When I speak to friends about this, my feelings about my births, they all say I am too hard on myself but I am not so sure. What if my midwives had stepped over the line from support to pressure. Would I have thanked them? Would I have managed the home birth I so desired? Or would I have felt bullied and traumatized by their actions. Would my clients want me to push them more? I remember a friend telling me she wished her midwives had been more present with her, given her more direction. She said she felt overwhelmed and lost in her first birth. Where is the line for us as midwives? I have seen some midwives really push their women and felt very uncomfortable with the experience. But in my heart I wish I was pushed just that bit more. I know now how close I was to actually giving birth at home with my last child and I know that if I could have stayed the course just an hour or so longer I would have had my home birth. Instead I transferred into hospital and suffered deep emotional trauma in that experience. I ended up with postnatal depression and a life long regret.

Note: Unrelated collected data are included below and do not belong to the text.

(** X18: the playlist name that [playPlaylist] puts between quotes is
    the literal the script carries exactly when the name holds no double
    quote and no backslash, reading literals as the script language does
    (closed by the first quote that is not escaped, a backslash escaping
    the next character).  Any other name reaches the application changed,
    cut short or not at all. *)
Theorem playPlaylist_name_survives_iff catalina (v : string) :
  literal_at (playPlaylist catalina (VStr v))
             (tell catalina " to play playlist ")
  = Some v
  <-> has_quote v = false /\ has_backslash v = false.
Proof.
  destruct (playPlaylist_submits catalina (VStr v) v eq_refl) as [_ Hq].
  unfold literal_at, commands. rewrite Hq. cbn [map command].
  unfold literal_after. rewrite tell_app, strip_prefix_app.
  cbn [mbind option_bind].
  change (read_literal (dq +:+ v +:+ dq))
    with (literal_body (v +:+ dq +:+ EmptyString)).
  split.
  - intros H.
    destruct (literal_body (v +:+ dq +:+ EmptyString)) as [[b r] |] eqn:E;
      [| discriminate H].
    injection H as ->.
    pose proof (proj1 (literal_body_length _) _ _ E) as Hlen.
    rewrite !length_append in Hlen. simpl in Hlen.
    assert (r = EmptyString) as -> by (apply length_zero; lia).
    apply (literal_body_whole_clean _ _ E).
  - intros [Hquote Hback].
    now rewrite (literal_body_clean v EmptyString Hquote Hback).
Qed.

Maybe its simply a individual thing, like most things in birth. Some women want and need to be pushed further and some midwives are the ones to do this. But strangely I am not that midwife and I am actually happy about that. Maybe if my experience had been different I would be one of those midwives, but I am not. What I am is amazed by the power of the women I support. I am in love with their process no matter what road they chose and proud to accompany them, in their own way, into their lives as mothers. As for my feelings about myself, well everyone has their battles with self value and I am no different. I know I am a brilliant mum and a good safe midwife and that makes me feel pretty good.